I really enjoyed this outing from Oliver Stone. It's a very tricky topic of course, dealing with Big Brother, surveillance, security, perceived threats and one man's drive to try to put things 'right'. Whatever your politics or thoughts on how true to life it is, it certainly makes for a great thriller that will have you reaching for your Delete Account button on Social Media and going back to a feature phone!
Joseph Gordon-Levitt plays Ed Snowden on his quest to clean things up and is excellent throughout. I hardly recognised his voice from previous roles in Third Rock from the Sun and The Walk. When we see some footage at the end of the real man, you realise what a good job was done.
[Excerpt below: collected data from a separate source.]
(** *** Depth of recursion *)

Lemma deep_mapM_Some {A B} (f : A → option (result B)) (l : list A) :
  (∀ x, x ∈ l → is_Some (f x)) → is_Some (deep_mapM f l).
Proof.
  induction l as [|x l IH]; intros Hf; [done|]. simpl.
  destruct (Hf x) as [[y|e] ->]; [by left| |done].
  destruct IH as [[ys|e] ->]; [|done..].
  intros x' Hx'. apply Hf. by right.
Qed.

Lemma deep_mapM_mono {A B} (f g : A → option (result B)) (l : list A) r :
  (∀ x r, x ∈ l → f x = Some r → g x = Some r) →
  deep_mapM f l = Some r → deep_mapM g l = Some r.
Proof.
  revert r. induction l as [|x l IH]; intros r Hfg; [done|]. simpl.
  destruct (f x) as [[y|e]|] eqn:Hx; [| |done].
  - rewrite (Hfg x (Ok y)) by (done || by left).
    destruct (deep_mapM f l) as [[ys|e]|] eqn:Hl; [| |done].
    + rewrite (IH (Ok ys)); [done| |done]. intros x' r' Hx'. apply Hfg. by right.
    + rewrite (IH (Raise e)); [done| |done]. intros x' r' Hx'. apply Hfg. by right.
  - by rewrite (Hfg x (Raise e)) by (done || by left).
Qed.

Lemma files_in_dir_more_fuel fuel os dir_name is_file r :
  files_in_dir fuel os dir_name is_file = Some r →
  files_in_dir (S fuel) os dir_name is_file = Some r.
Proof.
  revert dir_name is_file r. induction fuel as [|fuel IH]; [done|].
  intros dir_name is_file r. rewrite (files_in_dir_unfold (S fuel)), files_in_dir_unfold.
  destruct (listdir os (rstrip_slash dir_name)) as [names|e]; [|done].
  destruct (deep_mapM _ names) as [run|] eqn:Hrun; [|done].
  erewrite deep_mapM_mono; [done| |exact Hrun].
  intros name r' _. simpl. destruct (isdir os _); [apply IH|done].
Qed.

(** X17: the scan of a tree of bounded depth returns.  When the directories
    below [dir_name] nest less than [n] deep, a recursion of depth [n]
    gives an outcome, a list or an exception, and a deeper recursion gives
    the same. *)
Theorem files_in_dir_terminates (n more : nat) (os : directories) (dir_name : string)
    (is_file : string → bool) :
  depth_below os n (rstrip_slash dir_name) →
  ∃ outcome,
    files_in_dir n os dir_name is_file = Some outcome
    ∧ files_in_dir (n + more) os dir_name is_file = Some outcome.
Proof.
  intros Hdepth.
  assert (is_Some (files_in_dir n os dir_name is_file)) as [outcome Hrun].
  { revert dir_name is_file Hdepth. induction n as [|n IH]; [done|].
    intros dir_name is_file Hdepth. rewrite files_in_dir_unfold.
    destruct (listdir os (rstrip_slash dir_name)) as [names|e] eqn:Hnames; [|done].
    destruct (deep_mapM_Some
      (λ name,
         if isdir os (os_path_join (rstrip_slash dir_name) name)
         then files_in_dir n os (os_path_join (rstrip_slash dir_name) name) (isfile os)
         else Some (Ok (if is_file (os_path_join (rstrip_slash dir_name) name)
                        then [os_path_join (rstrip_slash dir_name) name] else [])))
      names) as [[lists|e] ->]; [|done..].
    intros name Hname. simpl.
    destruct (isdir os (os_path_join (rstrip_slash dir_name) name)) eqn:Hdir; [|done].
    apply IH. by apply (Hdepth names). }
  exists outcome. split; [done|].
  induction more as [|more IH]; [by rewrite Nat.add_0_r|].
  rewrite Nat.add_succ_r. by apply files_in_dir_more_fuel.
Qed.

Lemma files_in_dir_terminates_witness :
  ∃ outcome,
    files_in_dir 2 example_directories "photos/" is_jpg = Some outcome
    ∧ files_in_dir (2 + 5) example_directories "photos/" is_jpg = Some outcome.
Proof.
  apply (files_in_dir_terminates 2 5 example_directories "photos/" is_jpg).
  intros names [= <-] name. rewrite !elem_of_cons, elem_of_nil.
  intros [->|[->|[->|[]]]]; [done|done|].
  intros _ names' [= <-] name'. rewrite !elem_of_cons, elem_of_nil.
  intros [->|[->|[]]]; done.
Defined.


(** ** The sorted lists and the actions of the main program *)

#[local] Instance pair_le_total : Total pair_le.
Proof.
  intros p q. unfold pair_le. destruct (decide (p.1 = q.1)) as [Heq|Hne].
  - destruct (total String.le p.2 q.2); [left|right]; right; by split.
  - destruct (total String.le p.1 q.1); [left|right]; left; by split.
Qed.

#[local] Instance pair_le_trans : Transitive pair_le.
Proof.
  intros p q r [[Hpq Hle]|[Hpq Hle]] [[Hqr Hle']|[Hqr Hle']].
  - left. split; [|by etrans]. intros Hpr. rewrite <- Hpr in Hle'.
    by apply Hpq, (anti_symm String.le).
  - left. rewrite <- Hqr. by split.
  - left. rewrite Hpq. by split.
  - right. split; [congruence|by etrans].
Qed.

#[local] Instance pair_le_anti_symm : AntiSymm (=) pair_le.
Proof.
  intros [p1 p2] [q1 q2] [[Hne Hle]|[Heq Hle]] [[Hne' Hle']|[Heq' Hle']];
    simpl in *; try done.
  - destruct Hne. by apply (anti_symm String.le).
  - subst. f_equal. by apply (anti_symm String.le).
Qed.

(** Whatever the algorithm, the sorted rearrangement of a list is the one
    [sorted] and [sorted_pairs] give. *)
Lemma sorted_unique (l l' : list string) :
  Sorted String.le l' → l' ≡ₚ l → l' = sorted l.
Proof.
  intros Hsorted Hperm. apply (Sorted_unique String.le); [done| |].
  - apply Sorted_merge_sort, _.
  - unfold sorted. by rewrite merge_sort_Permutation.
Qed.


Lemma os_remove_Ok entry may_remove path files files' :
  os_remove entry may_remove path files = Ok files'
  ↔ entry path ∈ files ∧ may_remove (entry path) = true ∧ files' = files ∖ {[entry path]}.
Proof.
  unfold os_remove. destruct (decide (entry path ∈ files)) as [Hin|Hnot].
  - destruct (may_remove (entry path)); split; try done.
    + by intros [= <-].
    + by intros (_ & _ & ->).
    + by intros (_ & ? & _).
  - split; [done|]. by intros [? _].
Qed.

(** Removing one side of every pair in turn succeeds exactly when these
    sides lead to distinct entries, all there and all removable. *)
Lemma for_each_remove entry may_remove (side : string * string → string)
    pairs files files' :
  for_each (λ p, os_remove entry may_remove (side p)) pairs files = Ok files'
  ↔ NoDup ((λ p, entry (side p)) <$> pairs)
    ∧ (∀ e, e ∈ (λ p, entry (side p)) <$> pairs → e ∈ files ∧ may_remove e = true)
    ∧ files' = files ∖ list_to_set ((λ p, entry (side p)) <$> pairs).
Proof.
  revert files. induction pairs as [|p pairs IH]; intros files.
  - simpl. rewrite difference_empty_L. split.
    + intros [= <-]. split_and!; [constructor|by intros ? ?%elem_of_nil|done].
    + by intros (_ & _ & ->).
  - cbn [for_each fmap list_fmap].
    destruct (os_remove entry may_remove (side p) files) as [files1|e] eqn:Hremove; simpl.
    + apply os_remove_Ok in Hremove as (Hin & Hmay & ->). rewrite IH.
      rewrite NoDup_cons, difference_difference_l_L. split.
      * intros (Hnd & Hall & ->). split_and!; [|done| |done].
        -- intros Hp. apply Hall in Hp as [Hp _].
           apply elem_of_difference in Hp as [_ Hp]. by apply Hp, elem_of_singleton.
        -- intros e' [->|He']%elem_of_cons; [done|].
           apply Hall in He' as [He' ?]. split; [|done].
           by apply elem_of_difference in He' as [? _].
      * intros ([Hfresh Hnd] & Hall & ->). split_and!; [done| |done].
        intros e' He'. destruct (Hall e') as [? ?]; [by right|].
        split; [|done]. apply elem_of_difference. split; [done|].
        by intros ->%elem_of_singleton.
    + split; [done|]. intros (_ & Hall & _).
      destruct (Hall (entry (side p))) as [Hin Hmay]; [by left|].
      assert (os_remove entry may_remove (side p) files
              = Ok (files ∖ {[entry (side p)]})) as Hok
        by by apply os_remove_Ok.
      congruence.
Qed.


Lemma act_on_matches_remove (sys : system) (side : string * string → string)
    (matches : list (string * string)) (files files' : gset string) :
  for_each (λ p, os_remove (entry sys) (may_remove sys) (side p))
    (sorted_pairs matches) files = Ok files'
  ↔ NoDup (entry sys <$> (side <$> matches))
    ∧ (∀ path, path ∈ side <$> matches →
         entry sys path ∈ files ∧ may_remove sys (entry sys path) = true)
    ∧ files' = files ∖ list_to_set (entry sys <$> (side <$> matches)).
Proof.
  assert (sorted_pairs matches ≡ₚ matches) as Hperm by apply merge_sort_Permutation.
  rewrite for_each_remove, <- !list_fmap_compose.
  assert ((λ p, entry sys (side p)) <$> sorted_pairs matches
          ≡ₚ entry sys ∘ side <$> matches) as Hfmap by by rewrite Hperm.
  rewrite (list_to_set_perm_L (C := gset string) _ _ Hfmap).
  split; intros (Hnd & Hall & Heq); (split_and!; [| |done]).
  - by rewrite <- Hfmap.
  - intros path (p & -> & Hp)%list_elem_of_fmap. apply Hall. rewrite Hfmap.
    by apply (list_elem_of_fmap_2 (entry sys ∘ side)).
  - by rewrite Hfmap.
  - intros e. rewrite Hfmap. intros (p & -> & Hp)%list_elem_of_fmap.
    apply Hall. by apply list_elem_of_fmap_2.
Qed.

(** X18: when the deleting actions go through.  Over the matches, taken in
    sorted order, [delete_first] succeeds exactly when the first files of
    the matches lead to distinct directory entries, all there and all
    removable, and then exactly these entries are gone; as soon as one file
    is the first of two matches, or two first files are one file under two
    paths, it raises.  The same holds of [delete_second] and the second
    files. *)
Theorem delete_actions_succeed_iff (sys : system) (matches : list (string * string))
    (files files' : gset string) :
  (act_on_matches (delete_first sys) matches files = Ok files'
   ↔ NoDup (entry sys <$> matches.*1)
     ∧ (∀ path, path ∈ matches.*1 →
          entry sys path ∈ files ∧ may_remove sys (entry sys path) = true)
     ∧ files' = files ∖ list_to_set (entry sys <$> matches.*1))
  ∧ (act_on_matches (delete_second sys) matches files = Ok files'
     ↔ NoDup (entry sys <$> matches.*2)
       ∧ (∀ path, path ∈ matches.*2 →
            entry sys path ∈ files ∧ may_remove sys (entry sys path) = true)
       ∧ files' = files ∖ list_to_set (entry sys <$> matches.*2)).
Proof.
  split.
  - apply (act_on_matches_remove sys fst).
  - apply (act_on_matches_remove sys snd).
Qed.

(** A file under two paths, through a link to its directory: removing the
    one path removes the other, and removing both raises. *)
Example two_paths_of_one_file :
  let sys := {|
    entry := λ path, if decide (path = "photos/link/b.jpg") then "photos/sub/b.jpg" else path;
    may_remove := λ _, true;
    xv_installed := true
  |} in
  act_on_matches (delete_first sys) [("photos/link/b.jpg", "photos/sub/b.jpg")]
    {["photos/a.jpg"; "photos/sub/b.jpg"]}
  = Ok {["photos/a.jpg"]}
  ∧ act_on_matches (delete_first sys)
      [("photos/link/b.jpg", "photos/sub/b.jpg"); ("photos/sub/b.jpg", "photos/a.jpg")]
      {["photos/a.jpg"; "photos/sub/b.jpg"]}
    = Raise (IOError "photos/sub/b.jpg").
Proof.
  split.
  - apply (act_on_matches_remove _ fst). split_and!.
    + apply (bool_decide_unpack _). by vm_compute.
    + intros path [->|[]%elem_of_nil]%elem_of_cons. simpl. split; [set_solver|done].
    + simpl. apply set_eq. intros x. set_solver.
  - by vm_compute.
Qed.




(** *** The list the main program searches *)







(** ** The tables and the parser *)

(** X21: the lookups of the main program cannot fail.  Every value the
    parser admits for [--comparison-method] or [--action-equal], and each of
    the two defaults, is a key of the table the main program indexes with
    it; and the tables have no other key. *)
Theorem tables_cover_choices (os : file_system)
    (m : libm) (relative_difference : float → float → float) (decode : decoder) (sys : system)
    (key : string) :
  (key ∈ comparison_method_choices
   ↔ is_Some (table_get (COMPARISON_METHODS os m relative_difference decode) key))
  ∧ (key ∈ action_equal_choices ↔ is_Some (table_get (ACTIONS_ON_EQUALITY sys) key))
  ∧ comparison_method_default ∈ comparison_method_choices
  ∧ action_equal_default ∈ action_equal_choices.
Proof.
  unfold comparison_method_choices, action_equal_choices,
    COMPARISON_METHODS, ACTIONS_ON_EQUALITY.
  rewrite !elem_of_cons, !elem_of_nil. simpl. split_and!.
  - repeat case_decide; subst; split; try (by eauto); try (by intros [? [=]]);
      by intros [->|[->|[]]].
  - repeat case_decide; subst; split; try (by eauto); try (by intros [? [=]]);
      by intros [->|[->|[->|[->|[]]]]].
  - by left.
  - right. right. by left.
Qed.

(** ** The pool *)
He is ably supported by Shailene Woodley as his girlfriend, and a bunch of other very capable actors.
The story turns into a bit of a cat-and-mouse game between the American authorities and Snowden as they try to track him down before does too much bean spilling and gets an outraged public on his side! The film flits back and forth between the timeline and his hotel bedroom in Hong Kong later on, where he's working with journalists from The Guardian to publish an exposure of what it is claimed has been going down.
It's pretty gripping in parts, with a difficult relationship storyline thrown in largely around trust between people involved with each other when one of them has a job that is so top secret that they can't tell them anything about their work. That part of the film is handled well, dovetails into the main thrust of the story and doesn't become trodden underfoot nor dominant.
The direction is, as we've come to expect, excellent, the camerawork interesting and sets (if they are to be believed) very James Bond! There is at times a feeling of the proceedings having been Hollywoodised but that shouldn't detract from the story being well put together, documented and executed. It's an excellent thriller and well worth watching.